Dataset START
(* ===== verification/ProviderExecution.v ===== *)
(** * A provider request with its retries
    (src/internal/coordinator/provider_execution.go)

    The logical request: it is bound to what is stored, attempted under the
    retry executor of Retry.v, whose recorder and attempt function are those of
    ProviderAttempts.v, and brought to a terminal state with the sum of what
    its attempts used. *)

From Stdlib Require Import Ascii QArith.
From S2P Require Import Prelude GoText GoErrors PolicyValues ProviderTypes Pricing Ports.
From S2P Require Import AgentTypes Retry Redact ProviderMetadata BudgetSnapshots ProviderAttempts.
Open Scope string_scope.
Open Scope list_scope.
Open Scope go_scope.

Record ProviderExecutionResult := {
  Result_Final : option FinalResponse;
  Result_Accounting : ProviderRequestAccountingSummary;
}.

Definition no_usage : TokenUsage :=
  {| TokenUsage_Known := false; TokenUsage_Input := 0; TokenUsage_CachedInput := 0;
     TokenUsage_CacheWrite := 0; TokenUsage_Output := 0; TokenUsage_Reasoning := 0;
     TokenUsage_ProviderSpecific := ∅ |}.

Definition no_summary : ProviderRequestAccountingSummary :=
  {| Summary_RequestID := ""; Summary_AttemptCount := 0; Summary_Usage := no_usage;
     Summary_Cost := None; Summary_AccountingComplete := false; Summary_Discrepancy := false;
     Summary_PartialStreamObserved := false |}.

Definition no_result : ProviderExecutionResult :=
  {| Result_Final := None; Result_Accounting := no_summary |}.

(** ** Interpreting a program

    Calls to one set of ports, each answered by a program over another set
    that keeps a state. *)
Section Interpret.
Context {port port' : Type} {answer : port -> Type} {answer' : port' -> Type} {S : Type}.
Context (handle : forall p, S -> program answer' (answer p * S)).

Fixpoint interpret {A} (m : program answer A) (s : S) : program answer' (A * S) :=
  match m with
  | Ret a => Ret (a, s)
  | Ask p k => bind (handle p s) (fun x => interpret (k x.1) x.2)
  end.

(** What is known of a program over the first ports holds of its
    interpretation, where a relation between the two histories is kept by the
    handlers. *)
Lemma interpret_obeys (I : list (event answer) -> port -> Prop)
    (I' : list (event answer') -> port' -> Prop)
    (R : list (event answer) -> list (event answer') -> S -> Prop) {A} (m : program answer A) :
  (forall h h' s p, R h h' s -> I h p ->
     obeys I' (handle p s) h' (fun x h'' => R (called p x.1 :: h) h'' x.2)) ->
  forall h h' s Q, R h h' s -> obeys I m h Q ->
  obeys I' (interpret m s) h' (fun x h'' => exists h1, Q x.1 h1 /\ R h1 h'' x.2).
Proof.
  intros Hh. induction m as [a|p k IH]; intros h h' s Q HR Hm; simpl; [by exists h|].
  destruct Hm as [HI Hk]. apply obeys_bind. eapply obeys_weaken; [by apply Hh|].
  intros x h'' HR'. exact (IH x.1 _ _ _ Q HR' (Hk x.1)).
Qed.
End Interpret.

Section Execution.
Context (redactor : Boundary -> string -> result error string).
Context (marshal_metadata : RedactedProviderMetadata -> string).
Context (field_order : gmap string string -> list (string * string)).
Context (unmarshal_counts : string -> option (gmap string Z)).
Context (json_Valid : string -> bool).
Context (count_order : gmap string Z -> list (string * Z)).
Context (hex_sha256 : string -> string).
(** The product of a delay and a fraction, of the retry executor. *)
Context (scale : Duration -> Q -> Duration).

(** ** The calls of the retry executor *)

(** The recorder's live attempts, and the response an attempt ended with. *)
Record execution_state := {
  live : live_attempts;
  final : option FinalResponse;
}.

Definition handle (input : ExecuteProviderRequest) (p : Retry.port) (s : execution_state)
    : program answer (Retry.answer p * execution_state) :=
  match p return program answer (Retry.answer p * execution_state) with
  | Prepare attempt =>
      bind (PrepareProviderAttempt attempt (live s)) (fun x =>
        Ret (x.1, {| live := x.2; final := final s |}))
  | Attempt attempt =>
      bind (executeAttempt redactor field_order unmarshal_counts json_Valid count_order hex_sha256
              attempt input)
        (fun x => Ret (x.2, {| live := live s;
                               final := match x.1 with Some f => Some f | None => final s end |}))
  | Complete record =>
      bind (CompleteProviderAttempt redactor marshal_metadata field_order record (live s)) (fun x =>
        Ret (x.1, {| live := x.2; final := final s |}))
  | p => Ask (Retrying p) (fun r => Ret (r, s))
  end.

(** ** Binding and terminal state *)

Definition validateExecutionInput (input : ExecuteProviderRequest) : option error :=
  let request := Request input in
  if negb (bool_decide (RequestIdentity_Idempotency (Request_Identity request) =
                        Request_Idempotency request)) then
    Some (Sentinel "provider request idempotency declarations disagree")
  else match validateProviderUsage unmarshal_counts json_Valid (EstimatedUsage input) with
  | Some err => Some (text_cause "estimated provider usage" err)
  | None =>
      let refused :=
        Some (Sentinel "provider price snapshot, including explicit unknown pricing, is required") in
      match Request_PriceSnapshot input with
      | None => refused
      | Some price =>
          if (PriceSnapshot_ID price =? "") ||
             negb (bool_decide (PriceSnapshot_Model price =
                                RequestIdentity_Model (Request_Identity request)))
          then refused else None
      end
  end.

Definition validateLogicalRequestBinding (logical : ProviderLogicalRequest)
    (input : ExecuteProviderRequest) : option error :=
  let identity := Request_Identity (Request input) in
  let provider := RequestIdentity_Provider identity in
  let model := RequestIdentity_Model identity in
  if negb (Logical_ID logical =? RequestIdentity_ModelRequestID identity) ||
     negb (Logical_AdapterName logical =? ProviderIdentity_Adapter provider) ||
     negb (Logical_AdapterVersion logical =? ProviderIdentity_AdapterVersion provider) ||
     negb (Logical_ProviderVersion logical =? ProviderIdentity_ProviderVersion provider) ||
     negb (Logical_ModelIdentifier logical =? ModelIdentity_Model model) ||
     negb (Logical_ModelVersion logical =? ModelIdentity_Revision model) ||
     negb (Logical_RequestSHA256 logical =? RequestIdentity_RequestHash identity)
  then Some (Sentinel "durable provider request identity does not match execution")
  else if negb (bool_decide (Logical_PricingRevisionID logical =
                             PriceSnapshot_ID <$> Request_PriceSnapshot input)) ||
          negb (present (Logical_PricingRevisionID logical))
  then Some (Sentinel "durable provider pricing does not match execution")
  else None.

Definition providerLogicalTerminalState (err : option error) : ProviderLogicalRequestState :=
  match err with
  | None => ProviderLogicalRequestSucceeded
  | Some e =>
      if Is e Canceled || Is e DeadlineExceeded || Is e ErrCanceled then
        ProviderLogicalRequestCancelled
      else if Is e ErrRetryBudgetExhausted then ProviderLogicalRequestRetryExhausted
      else if Is e ErrRetryUnsafeAfterPartial then ProviderLogicalRequestOutcomeUnknown
      else ProviderLogicalRequestFailed
  end.

(** [int64(count)]. *)
Definition signed (count : Z) : Z := wrap_int64 count.

Definition providerUsageEqualsSummary (estimated : Usage) (actual : TokenUsage) : bool :=
  if negb (Usage_Known estimated) || negb (TokenUsage_Known actual) ||
     negb (InputTokens estimated =? signed (TokenUsage_Input actual))%Z ||
     negb (CachedInputTokens estimated =? signed (TokenUsage_CachedInput actual))%Z ||
     negb (CacheWriteTokens estimated =? signed (TokenUsage_CacheWrite actual))%Z ||
     negb (OutputTokens estimated =? signed (TokenUsage_Output actual))%Z ||
     negb (ReasoningTokens estimated =? signed (TokenUsage_Reasoning actual))%Z
  then false
  else match NormalizeProviderSpecificUsage unmarshal_counts (ProviderSpecific estimated) with
  | Err _ => false
  | Ok specific =>
      (Z.of_nat (size specific) =? Z.of_nat (size (TokenUsage_ProviderSpecific actual)))%Z &&
      forallb (fun '(category, count) =>
        (default 0 (TokenUsage_ProviderSpecific actual !! category) =? wrap_uint64 count)%Z)
        (map_to_list specific)
  end.

Definition providerAccountingStatus (summary : ProviderRequestAccountingSummary) (estimated : Usage)
    : ProviderAccountingStatus :=
  if Summary_Discrepancy summary then ProviderAccountingDiscrepant
  else if Usage_Known estimated && TokenUsage_Known (Summary_Usage summary) then
    if providerUsageEqualsSummary estimated (Summary_Usage summary) then ProviderAccountingReconciled
    else ProviderAccountingDiscrepant
  else if Summary_AccountingComplete summary || TokenUsage_Known (Summary_Usage summary) then
    ProviderAccountingProviderReported
  else if Usage_Known estimated then ProviderAccountingEstimated
  else ProviderAccountingUnknown.

(** ** Execution *)

Abbreviation executed := (ProviderExecutionResult * option error)%type.

(** The error of the retry executor; [None] of its fuel does not occur. *)
Definition execute_error (x : option (RetryResult * option error)) : option error :=
  match x with Some (_, err) => err | None => None end.

Definition terminal (logical : ProviderLogicalRequest) (executeErr : option error)
    (summary : ProviderRequestAccountingSummary) (input : ExecuteProviderRequest)
    : TransitionProviderLogicalRequest :=
  {| LogicalTransition_ID := Logical_ID logical;
     LogicalTransition_ExpectedRevision := Logical_Revision logical;
     LogicalTransition_From := Logical_State logical;
     LogicalTransition_To := providerLogicalTerminalState executeErr;
     LogicalTransition_AccountingStatus :=
       providerAccountingStatus summary (EstimatedUsage input) |}.

(** The service and its dependencies are there. *)
Definition execute (executor : RetryExecutor) (input : ExecuteProviderRequest)
    : program answer executed :=
  let identity := Request_Identity (Request input) in
  match ValidateRequestIdentity identity with
  | Some err => Ret (no_result, Some err)
  | None =>
  match validateExecutionInput input with
  | Some err => Ret (no_result, Some err)
  | None =>
  Ask (GetLogicalRequest (RequestIdentity_ModelRequestID identity)) (fun found =>
  match found with
  | Err err => Ret (no_result, Some err)
  | Ok logical =>
  match validateLogicalRequestBinding logical input with
  | Some err => Ret (no_result, Some err)
  | None =>
  if negb (Logical_State logical =? ProviderLogicalRequestInFlight) then
    Ret (no_result, Some (Sentinel "provider logical request is not in flight"))
  else
  bind (interpret (handle input) (Execute scale executor identity) {| live := ∅; final := None |})
    (fun x =>
  let executeErr := execute_error x.1 in
  Ask (SummarizeAccounting (RequestIdentity_ModelRequestID identity)) (fun summarized =>
  let '(summary, summaryErr) := summarized in
  let result := {| Result_Final := final x.2; Result_Accounting := summary |} in
  Ask (TransitionLogicalRequest (terminal logical executeErr summary input)) (fun transitioned =>
  match err_of transitioned with
  | Some transitionErr => Ret (result, errors_Join [executeErr; summaryErr; Some transitionErr])
  | None =>
      match errors_Join [executeErr; summaryErr] with
      | Some err => Ret (result, Some err)
      | None =>
          match final x.2 with
          | None => Ret (result, Some (Sentinel "provider request completed without a final response"))
          | Some _ => Ret (result, None)
          end
      end
  end)))
  end
  end)
  end
  end.
End Execution.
Dataset END
--- Aim of the exercise ---
Copy all lines from the data above that contain the word "executed".

--- Output below ---
Abbreviation executed := (ProviderExecutionResult * option error)%type.
    : program answer executed :=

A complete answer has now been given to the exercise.